Getting off that couch and doing some exercise could make you smarter as well as healthier, researchers claim. Canadian researchers at the Montreal Heart Institute and the Montreal Geriatric University Institute put a group of six inactive, middle-aged overweight subjects through a program of high-intensity interval training just twice a week, for four months.
At the end of the training period not only had the participants lost weight and fat, and increased their exercise capacity, but their cognitive functions improved in direct proportion with fat loss and exercise capacity, too. It seems the increase in blood flow to the brain that accompanies exercise can directly boost brain function.

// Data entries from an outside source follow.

(* ===== verification/_CoqProject ===== *)
-Q . S2P
Prelude.v
Pool.v
PoolProps.v
OrderedMap.v
Level.v
OrderBook.v
BookSpec.v
BookMatch.v
BookSide.v
BookRefine.v
BookQuery.v
BookRun.v
BookProps.v
Flow.v
Engine.v
SpscRing.v
SpscConc.v
SpscProps.v
Portfolio.v
PortfolioProps.v
Strategy.v
StrategyProps.v
Ticks.v
Strategies.v
Replay.v
ReplayProps.v
MovingAverage.v
Exposure.v
Holdings.v
Trading.v
Decimal.v
Float64.v
FloatBounds.v
Clock.v
FloatRange.v
Pacing.v
Affinity.v
Bench.v
Scanf.v
Text.v
TickFile.v
GenTicks.v
Backtest.v
FixParser.v
FixProps.v
Feed.v
Gateway.v
GatewayProps.v
GatewayStream.v
GatewayOrder.v
GatewayThreads.v
GatewayConc.v
GatewayFinish.v
GatewayLife.v
GatewayStop.v
GatewayStopProps.v
Uring.v
Ptp.v
PtpSync.v
Driver.v
DriverProps.v
Node.v
DriverConfig.v
Endpoints.v
Programs.v
UnitTests.v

“Our participants underwent a battery of cognitive, biological, and physiological tests before the program began in order to determine their cognitive functions, body composition, cardiovascular risk, brain oxygenation during exercise, and maximal aerobic capacity,” explains MHI’s Amil Nigam, M.D. Cognitive tests included things like remembering pairs of numbers and symbols. “After the program was finished, we discovered that their waist circumference and particularly their trunk fat mass had decreased. We also found that their VO2 max insulin sensitivity had increased significantly, in tandem with their score on the cognitive tests and the oxygenation signals in the brain during exercise.”
Blood flow to the brain increases during exercise, and people who do exercise say they feel sharper, notes Martin Juneau, director of prevention at the MHI. “Now we’ve found a way to measure that.” And although a decline in cognitive function is a normal part of aging, “its reassuring to know that you can at least partially prevent that decline by exercising and losing weight.”
The Montreal team’s studies are being presented at the Canadian Cardiovascular Congress 2012.